Raw data:

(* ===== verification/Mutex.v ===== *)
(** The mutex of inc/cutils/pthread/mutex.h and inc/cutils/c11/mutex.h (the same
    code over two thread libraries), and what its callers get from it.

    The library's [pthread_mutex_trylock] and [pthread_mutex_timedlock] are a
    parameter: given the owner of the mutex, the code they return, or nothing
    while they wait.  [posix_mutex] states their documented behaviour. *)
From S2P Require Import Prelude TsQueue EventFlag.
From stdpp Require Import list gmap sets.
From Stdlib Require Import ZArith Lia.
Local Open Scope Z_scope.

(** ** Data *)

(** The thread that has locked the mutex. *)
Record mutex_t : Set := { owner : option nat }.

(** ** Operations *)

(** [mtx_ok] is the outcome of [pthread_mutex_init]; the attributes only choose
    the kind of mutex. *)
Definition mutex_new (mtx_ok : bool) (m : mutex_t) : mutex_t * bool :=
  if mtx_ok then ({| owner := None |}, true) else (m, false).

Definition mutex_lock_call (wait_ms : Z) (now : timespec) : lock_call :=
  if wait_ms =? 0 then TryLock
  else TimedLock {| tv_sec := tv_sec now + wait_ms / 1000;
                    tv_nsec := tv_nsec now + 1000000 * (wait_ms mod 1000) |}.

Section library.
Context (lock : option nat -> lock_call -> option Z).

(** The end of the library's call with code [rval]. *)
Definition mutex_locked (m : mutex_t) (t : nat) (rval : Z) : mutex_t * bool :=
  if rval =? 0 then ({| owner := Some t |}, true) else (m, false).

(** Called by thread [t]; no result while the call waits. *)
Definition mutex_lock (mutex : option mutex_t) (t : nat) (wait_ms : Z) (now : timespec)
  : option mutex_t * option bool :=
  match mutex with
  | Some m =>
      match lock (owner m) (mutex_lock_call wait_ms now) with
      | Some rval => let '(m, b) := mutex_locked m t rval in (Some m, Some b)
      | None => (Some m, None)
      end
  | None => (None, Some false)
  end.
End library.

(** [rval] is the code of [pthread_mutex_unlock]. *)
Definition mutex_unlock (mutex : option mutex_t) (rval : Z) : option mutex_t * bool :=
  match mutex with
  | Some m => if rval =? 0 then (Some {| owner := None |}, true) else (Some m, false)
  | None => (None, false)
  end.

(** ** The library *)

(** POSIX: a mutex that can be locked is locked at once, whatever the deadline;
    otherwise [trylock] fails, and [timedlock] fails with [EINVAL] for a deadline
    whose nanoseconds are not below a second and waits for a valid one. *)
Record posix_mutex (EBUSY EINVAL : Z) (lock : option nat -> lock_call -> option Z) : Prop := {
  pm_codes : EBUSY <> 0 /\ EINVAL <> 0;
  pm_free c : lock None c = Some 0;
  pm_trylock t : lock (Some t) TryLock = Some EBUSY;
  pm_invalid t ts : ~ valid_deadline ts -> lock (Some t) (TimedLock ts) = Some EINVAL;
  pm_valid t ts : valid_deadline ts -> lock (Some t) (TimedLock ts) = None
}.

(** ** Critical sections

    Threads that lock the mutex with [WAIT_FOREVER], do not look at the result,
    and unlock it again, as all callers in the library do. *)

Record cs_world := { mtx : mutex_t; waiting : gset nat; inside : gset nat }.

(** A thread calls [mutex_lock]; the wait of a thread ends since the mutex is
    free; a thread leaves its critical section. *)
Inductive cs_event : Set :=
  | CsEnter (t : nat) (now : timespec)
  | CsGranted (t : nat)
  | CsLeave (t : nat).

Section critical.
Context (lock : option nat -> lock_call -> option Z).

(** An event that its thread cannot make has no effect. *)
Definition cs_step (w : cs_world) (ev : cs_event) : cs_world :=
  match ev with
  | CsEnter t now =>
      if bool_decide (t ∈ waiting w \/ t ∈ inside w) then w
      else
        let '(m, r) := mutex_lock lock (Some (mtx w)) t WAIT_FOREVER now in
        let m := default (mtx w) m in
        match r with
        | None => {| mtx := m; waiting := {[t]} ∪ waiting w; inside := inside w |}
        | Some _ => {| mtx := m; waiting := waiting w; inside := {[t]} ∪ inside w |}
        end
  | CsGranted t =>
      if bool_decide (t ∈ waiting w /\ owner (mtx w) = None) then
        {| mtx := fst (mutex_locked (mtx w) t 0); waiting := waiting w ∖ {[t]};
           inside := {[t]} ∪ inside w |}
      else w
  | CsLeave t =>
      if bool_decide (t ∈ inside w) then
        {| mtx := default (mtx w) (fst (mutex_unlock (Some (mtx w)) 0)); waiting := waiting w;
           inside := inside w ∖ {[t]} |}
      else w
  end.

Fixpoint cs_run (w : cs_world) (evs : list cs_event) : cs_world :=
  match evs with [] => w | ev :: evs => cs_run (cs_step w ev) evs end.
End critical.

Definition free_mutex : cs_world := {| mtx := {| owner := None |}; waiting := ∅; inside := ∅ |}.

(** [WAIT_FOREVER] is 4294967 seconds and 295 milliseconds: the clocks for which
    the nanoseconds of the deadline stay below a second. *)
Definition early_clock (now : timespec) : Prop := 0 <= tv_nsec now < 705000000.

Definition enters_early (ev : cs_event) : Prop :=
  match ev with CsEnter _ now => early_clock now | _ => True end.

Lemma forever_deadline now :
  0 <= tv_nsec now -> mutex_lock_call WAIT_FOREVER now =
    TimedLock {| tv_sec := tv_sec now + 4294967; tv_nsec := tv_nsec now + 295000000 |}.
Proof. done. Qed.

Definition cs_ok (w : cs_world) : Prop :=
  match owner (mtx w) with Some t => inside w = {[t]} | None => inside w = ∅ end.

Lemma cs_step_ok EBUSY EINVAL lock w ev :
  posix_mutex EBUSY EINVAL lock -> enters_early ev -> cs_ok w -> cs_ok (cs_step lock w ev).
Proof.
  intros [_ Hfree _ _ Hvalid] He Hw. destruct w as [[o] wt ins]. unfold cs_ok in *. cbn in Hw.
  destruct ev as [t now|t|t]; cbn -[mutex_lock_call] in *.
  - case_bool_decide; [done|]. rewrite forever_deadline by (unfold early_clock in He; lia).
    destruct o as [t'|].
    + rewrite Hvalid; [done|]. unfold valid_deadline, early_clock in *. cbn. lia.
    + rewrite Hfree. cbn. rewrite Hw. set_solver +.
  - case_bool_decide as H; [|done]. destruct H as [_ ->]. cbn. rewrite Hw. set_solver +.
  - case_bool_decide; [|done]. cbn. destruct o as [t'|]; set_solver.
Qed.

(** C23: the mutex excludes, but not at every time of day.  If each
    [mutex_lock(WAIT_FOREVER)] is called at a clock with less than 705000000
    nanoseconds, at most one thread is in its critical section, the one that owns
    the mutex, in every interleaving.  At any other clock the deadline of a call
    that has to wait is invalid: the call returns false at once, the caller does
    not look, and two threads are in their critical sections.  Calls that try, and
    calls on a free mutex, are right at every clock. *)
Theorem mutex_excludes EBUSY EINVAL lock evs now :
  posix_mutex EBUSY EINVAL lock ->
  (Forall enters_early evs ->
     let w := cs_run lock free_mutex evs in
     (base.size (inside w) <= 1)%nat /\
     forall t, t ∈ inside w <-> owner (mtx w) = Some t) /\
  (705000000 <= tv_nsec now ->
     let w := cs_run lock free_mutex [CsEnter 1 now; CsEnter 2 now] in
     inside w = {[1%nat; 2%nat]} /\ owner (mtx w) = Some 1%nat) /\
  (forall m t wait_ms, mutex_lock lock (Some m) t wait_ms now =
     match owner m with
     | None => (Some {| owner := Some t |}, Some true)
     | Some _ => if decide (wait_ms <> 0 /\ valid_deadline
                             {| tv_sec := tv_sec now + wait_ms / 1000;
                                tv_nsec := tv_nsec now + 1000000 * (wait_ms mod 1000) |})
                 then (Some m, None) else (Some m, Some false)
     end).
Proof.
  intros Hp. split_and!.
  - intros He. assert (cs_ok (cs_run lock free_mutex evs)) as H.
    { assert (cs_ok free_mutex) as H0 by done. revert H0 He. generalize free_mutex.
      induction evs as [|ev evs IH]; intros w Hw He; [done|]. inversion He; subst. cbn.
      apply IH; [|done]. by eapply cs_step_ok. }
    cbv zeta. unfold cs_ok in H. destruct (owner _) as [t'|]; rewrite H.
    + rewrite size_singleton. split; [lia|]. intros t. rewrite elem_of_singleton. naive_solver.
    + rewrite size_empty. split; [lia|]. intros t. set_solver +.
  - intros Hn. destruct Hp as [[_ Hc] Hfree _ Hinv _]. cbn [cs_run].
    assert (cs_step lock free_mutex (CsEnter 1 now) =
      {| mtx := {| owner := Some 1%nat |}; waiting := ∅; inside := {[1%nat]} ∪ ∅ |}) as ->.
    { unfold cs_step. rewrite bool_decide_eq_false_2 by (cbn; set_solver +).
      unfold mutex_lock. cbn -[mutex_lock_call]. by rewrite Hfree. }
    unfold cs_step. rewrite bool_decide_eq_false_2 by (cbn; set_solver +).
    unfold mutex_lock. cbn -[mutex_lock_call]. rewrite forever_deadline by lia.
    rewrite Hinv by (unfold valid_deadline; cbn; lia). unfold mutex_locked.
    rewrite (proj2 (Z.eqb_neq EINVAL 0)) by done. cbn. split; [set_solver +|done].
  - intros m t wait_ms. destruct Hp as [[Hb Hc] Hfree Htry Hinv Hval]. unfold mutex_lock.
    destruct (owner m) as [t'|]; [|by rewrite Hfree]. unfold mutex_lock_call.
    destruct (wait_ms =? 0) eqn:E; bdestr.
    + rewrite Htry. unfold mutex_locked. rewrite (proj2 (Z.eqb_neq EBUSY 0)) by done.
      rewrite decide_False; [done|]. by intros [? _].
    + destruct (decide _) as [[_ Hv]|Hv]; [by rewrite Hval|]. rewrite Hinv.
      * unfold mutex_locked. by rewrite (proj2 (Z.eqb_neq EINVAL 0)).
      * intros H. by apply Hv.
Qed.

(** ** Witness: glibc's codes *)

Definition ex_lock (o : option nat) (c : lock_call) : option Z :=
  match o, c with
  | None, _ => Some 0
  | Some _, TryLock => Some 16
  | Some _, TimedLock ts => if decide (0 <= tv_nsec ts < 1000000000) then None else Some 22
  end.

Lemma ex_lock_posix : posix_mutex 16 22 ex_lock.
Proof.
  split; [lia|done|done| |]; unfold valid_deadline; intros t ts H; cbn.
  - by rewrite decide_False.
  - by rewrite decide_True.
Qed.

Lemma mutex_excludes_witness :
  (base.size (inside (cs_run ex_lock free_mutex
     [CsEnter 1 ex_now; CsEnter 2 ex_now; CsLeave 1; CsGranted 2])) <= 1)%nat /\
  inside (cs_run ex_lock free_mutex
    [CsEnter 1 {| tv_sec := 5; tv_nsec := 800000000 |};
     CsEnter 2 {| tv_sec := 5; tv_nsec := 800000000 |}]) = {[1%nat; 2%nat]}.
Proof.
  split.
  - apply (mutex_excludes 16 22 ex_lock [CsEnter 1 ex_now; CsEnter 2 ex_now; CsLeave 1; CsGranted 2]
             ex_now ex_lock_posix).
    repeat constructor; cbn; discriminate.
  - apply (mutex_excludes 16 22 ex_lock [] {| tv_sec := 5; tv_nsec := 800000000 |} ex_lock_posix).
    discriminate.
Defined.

---

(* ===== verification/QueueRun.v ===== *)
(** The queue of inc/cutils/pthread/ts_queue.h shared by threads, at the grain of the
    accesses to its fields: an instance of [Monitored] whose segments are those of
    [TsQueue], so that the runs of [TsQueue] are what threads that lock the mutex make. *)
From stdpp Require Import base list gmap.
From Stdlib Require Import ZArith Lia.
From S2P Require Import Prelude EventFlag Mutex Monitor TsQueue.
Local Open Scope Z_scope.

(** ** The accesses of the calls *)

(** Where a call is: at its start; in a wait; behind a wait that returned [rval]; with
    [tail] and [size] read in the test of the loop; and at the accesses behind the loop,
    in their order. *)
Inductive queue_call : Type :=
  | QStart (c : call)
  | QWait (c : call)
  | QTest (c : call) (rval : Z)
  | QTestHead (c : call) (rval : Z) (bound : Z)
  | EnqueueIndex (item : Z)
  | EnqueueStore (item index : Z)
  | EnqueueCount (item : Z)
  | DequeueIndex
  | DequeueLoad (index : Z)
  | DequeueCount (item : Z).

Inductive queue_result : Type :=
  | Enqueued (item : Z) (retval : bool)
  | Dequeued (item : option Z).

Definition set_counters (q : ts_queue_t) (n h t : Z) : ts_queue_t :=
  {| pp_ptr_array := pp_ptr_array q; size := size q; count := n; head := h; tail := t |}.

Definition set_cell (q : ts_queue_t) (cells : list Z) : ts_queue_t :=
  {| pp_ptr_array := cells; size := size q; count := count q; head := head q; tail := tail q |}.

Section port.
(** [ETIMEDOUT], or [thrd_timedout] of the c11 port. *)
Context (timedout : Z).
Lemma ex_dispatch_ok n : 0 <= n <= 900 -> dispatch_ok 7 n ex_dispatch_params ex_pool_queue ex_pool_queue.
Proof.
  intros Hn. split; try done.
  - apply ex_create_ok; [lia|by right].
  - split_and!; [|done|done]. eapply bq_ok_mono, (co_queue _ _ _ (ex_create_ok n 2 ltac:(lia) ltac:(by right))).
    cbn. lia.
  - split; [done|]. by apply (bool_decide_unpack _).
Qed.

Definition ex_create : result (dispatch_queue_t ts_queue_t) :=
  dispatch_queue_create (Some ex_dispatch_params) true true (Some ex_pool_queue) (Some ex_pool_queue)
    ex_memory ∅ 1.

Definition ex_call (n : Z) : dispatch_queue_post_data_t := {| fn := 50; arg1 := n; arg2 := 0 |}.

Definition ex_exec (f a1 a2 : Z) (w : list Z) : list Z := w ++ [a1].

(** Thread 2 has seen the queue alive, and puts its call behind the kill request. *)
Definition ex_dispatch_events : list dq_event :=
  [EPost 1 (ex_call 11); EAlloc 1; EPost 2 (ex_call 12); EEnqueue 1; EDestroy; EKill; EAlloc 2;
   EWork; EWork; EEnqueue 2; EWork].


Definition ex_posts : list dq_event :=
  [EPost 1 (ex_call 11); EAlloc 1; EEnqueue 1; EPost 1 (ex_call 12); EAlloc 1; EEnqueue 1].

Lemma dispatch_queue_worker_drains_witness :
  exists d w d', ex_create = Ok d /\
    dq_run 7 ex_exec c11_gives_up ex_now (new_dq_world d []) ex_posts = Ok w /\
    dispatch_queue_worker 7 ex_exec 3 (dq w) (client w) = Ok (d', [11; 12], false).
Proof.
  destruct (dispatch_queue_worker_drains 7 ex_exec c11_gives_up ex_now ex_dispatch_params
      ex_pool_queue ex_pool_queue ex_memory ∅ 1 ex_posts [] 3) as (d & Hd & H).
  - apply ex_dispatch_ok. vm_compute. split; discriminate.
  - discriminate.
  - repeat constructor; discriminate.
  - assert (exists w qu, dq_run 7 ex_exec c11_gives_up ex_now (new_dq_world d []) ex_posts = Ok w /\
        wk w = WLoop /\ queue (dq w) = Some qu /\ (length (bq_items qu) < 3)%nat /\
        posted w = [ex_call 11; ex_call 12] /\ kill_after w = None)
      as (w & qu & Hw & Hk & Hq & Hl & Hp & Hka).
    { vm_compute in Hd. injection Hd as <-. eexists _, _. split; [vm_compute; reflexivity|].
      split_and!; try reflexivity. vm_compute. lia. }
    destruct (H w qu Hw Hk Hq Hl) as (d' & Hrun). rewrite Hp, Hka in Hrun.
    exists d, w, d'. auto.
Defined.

---

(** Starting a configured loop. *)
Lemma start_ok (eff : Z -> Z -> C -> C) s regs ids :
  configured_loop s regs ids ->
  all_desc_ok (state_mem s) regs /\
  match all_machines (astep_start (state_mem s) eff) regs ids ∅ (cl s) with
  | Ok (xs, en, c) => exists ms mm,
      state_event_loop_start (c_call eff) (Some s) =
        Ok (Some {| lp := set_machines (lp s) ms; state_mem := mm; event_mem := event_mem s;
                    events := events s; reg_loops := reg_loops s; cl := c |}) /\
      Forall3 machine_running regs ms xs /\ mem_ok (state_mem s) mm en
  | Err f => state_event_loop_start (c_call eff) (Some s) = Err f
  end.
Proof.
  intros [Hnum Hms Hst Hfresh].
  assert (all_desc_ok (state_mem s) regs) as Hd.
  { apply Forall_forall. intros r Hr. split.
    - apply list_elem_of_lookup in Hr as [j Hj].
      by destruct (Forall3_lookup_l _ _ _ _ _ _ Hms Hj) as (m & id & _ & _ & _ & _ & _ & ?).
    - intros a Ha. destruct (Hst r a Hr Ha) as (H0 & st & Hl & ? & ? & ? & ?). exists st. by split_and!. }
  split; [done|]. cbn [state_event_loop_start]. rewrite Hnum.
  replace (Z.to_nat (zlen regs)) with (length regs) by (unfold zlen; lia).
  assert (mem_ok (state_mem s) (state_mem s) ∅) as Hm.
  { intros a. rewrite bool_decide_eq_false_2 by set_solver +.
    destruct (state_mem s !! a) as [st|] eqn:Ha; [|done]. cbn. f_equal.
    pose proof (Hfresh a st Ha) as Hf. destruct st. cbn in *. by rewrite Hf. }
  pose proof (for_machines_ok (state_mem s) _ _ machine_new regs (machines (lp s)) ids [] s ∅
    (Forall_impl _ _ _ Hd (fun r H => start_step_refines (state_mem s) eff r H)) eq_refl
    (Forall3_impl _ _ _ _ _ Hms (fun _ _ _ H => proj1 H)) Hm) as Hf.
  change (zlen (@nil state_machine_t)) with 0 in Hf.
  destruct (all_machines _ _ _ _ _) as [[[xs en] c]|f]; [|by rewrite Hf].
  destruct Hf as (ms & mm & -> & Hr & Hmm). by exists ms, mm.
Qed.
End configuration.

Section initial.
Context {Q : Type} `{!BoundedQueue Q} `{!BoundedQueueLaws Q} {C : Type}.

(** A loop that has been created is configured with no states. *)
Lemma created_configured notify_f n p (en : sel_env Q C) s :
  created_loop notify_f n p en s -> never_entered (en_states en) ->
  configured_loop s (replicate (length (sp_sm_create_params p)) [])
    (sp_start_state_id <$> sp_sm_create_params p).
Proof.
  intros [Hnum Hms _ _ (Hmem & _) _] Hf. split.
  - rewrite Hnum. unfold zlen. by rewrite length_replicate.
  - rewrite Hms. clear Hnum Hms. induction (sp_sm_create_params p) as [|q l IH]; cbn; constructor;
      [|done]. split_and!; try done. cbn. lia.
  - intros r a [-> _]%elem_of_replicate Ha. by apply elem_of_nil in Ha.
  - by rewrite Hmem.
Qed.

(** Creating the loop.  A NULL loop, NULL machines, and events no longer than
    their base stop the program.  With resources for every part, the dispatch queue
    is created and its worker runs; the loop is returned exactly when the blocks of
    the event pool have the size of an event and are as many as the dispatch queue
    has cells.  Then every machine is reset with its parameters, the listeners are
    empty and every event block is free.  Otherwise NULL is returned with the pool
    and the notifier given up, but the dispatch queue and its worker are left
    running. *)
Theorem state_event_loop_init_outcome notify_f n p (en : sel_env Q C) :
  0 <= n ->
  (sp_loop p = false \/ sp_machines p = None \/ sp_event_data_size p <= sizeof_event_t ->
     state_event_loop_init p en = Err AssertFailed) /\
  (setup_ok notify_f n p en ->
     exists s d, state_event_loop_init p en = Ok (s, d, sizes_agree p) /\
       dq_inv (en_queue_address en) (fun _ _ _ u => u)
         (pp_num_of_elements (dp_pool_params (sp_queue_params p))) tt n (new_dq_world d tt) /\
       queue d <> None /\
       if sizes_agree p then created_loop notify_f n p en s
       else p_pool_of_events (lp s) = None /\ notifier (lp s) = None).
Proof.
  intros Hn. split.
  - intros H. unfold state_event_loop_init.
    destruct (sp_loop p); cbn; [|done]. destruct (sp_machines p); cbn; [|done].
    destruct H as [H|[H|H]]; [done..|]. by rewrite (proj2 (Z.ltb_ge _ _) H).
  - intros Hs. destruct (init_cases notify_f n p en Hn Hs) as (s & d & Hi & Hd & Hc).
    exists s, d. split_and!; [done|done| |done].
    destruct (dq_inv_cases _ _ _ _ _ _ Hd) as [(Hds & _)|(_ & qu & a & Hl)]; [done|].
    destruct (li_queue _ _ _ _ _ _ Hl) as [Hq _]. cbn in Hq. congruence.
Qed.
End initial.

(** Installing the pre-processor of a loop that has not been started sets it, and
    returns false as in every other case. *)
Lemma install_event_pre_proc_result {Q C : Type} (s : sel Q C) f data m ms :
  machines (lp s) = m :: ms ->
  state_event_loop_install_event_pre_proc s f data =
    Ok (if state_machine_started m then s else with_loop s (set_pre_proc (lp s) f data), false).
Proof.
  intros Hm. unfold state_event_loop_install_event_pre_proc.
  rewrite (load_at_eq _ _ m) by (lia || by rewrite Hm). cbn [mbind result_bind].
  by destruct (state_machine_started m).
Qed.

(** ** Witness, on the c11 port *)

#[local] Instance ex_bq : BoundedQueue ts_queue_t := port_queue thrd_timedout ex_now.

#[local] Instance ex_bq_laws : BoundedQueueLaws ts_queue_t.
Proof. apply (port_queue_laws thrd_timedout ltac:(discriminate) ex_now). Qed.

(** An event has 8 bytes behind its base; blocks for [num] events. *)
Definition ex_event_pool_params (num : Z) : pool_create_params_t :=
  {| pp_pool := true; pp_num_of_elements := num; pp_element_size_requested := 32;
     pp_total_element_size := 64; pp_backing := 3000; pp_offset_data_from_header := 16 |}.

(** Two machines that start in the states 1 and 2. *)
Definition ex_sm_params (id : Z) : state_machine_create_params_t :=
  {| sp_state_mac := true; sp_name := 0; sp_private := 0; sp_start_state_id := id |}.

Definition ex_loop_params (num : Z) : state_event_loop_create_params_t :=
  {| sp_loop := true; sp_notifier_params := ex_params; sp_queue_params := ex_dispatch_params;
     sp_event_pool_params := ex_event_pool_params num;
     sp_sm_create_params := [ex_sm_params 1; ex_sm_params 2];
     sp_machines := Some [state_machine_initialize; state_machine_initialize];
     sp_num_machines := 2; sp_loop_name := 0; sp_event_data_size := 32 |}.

Exercise prompt: What you give back must be the stretch above, starting at the line with "None, _ => Some 0" and ending at the line with "split; [lia|done|done| |];", copied exactly.

Worked solution:
  | None, _ => Some 0
  | Some _, TryLock => Some 16
  | Some _, TimedLock ts => if decide (0 <= tv_nsec ts < 1000000000) then None else Some 22
  end.

Lemma ex_lock_posix : posix_mutex 16 22 ex_lock.
Proof.
  split; [lia|done|done| |]; unfold valid_deadline; intros t ts H; cbn.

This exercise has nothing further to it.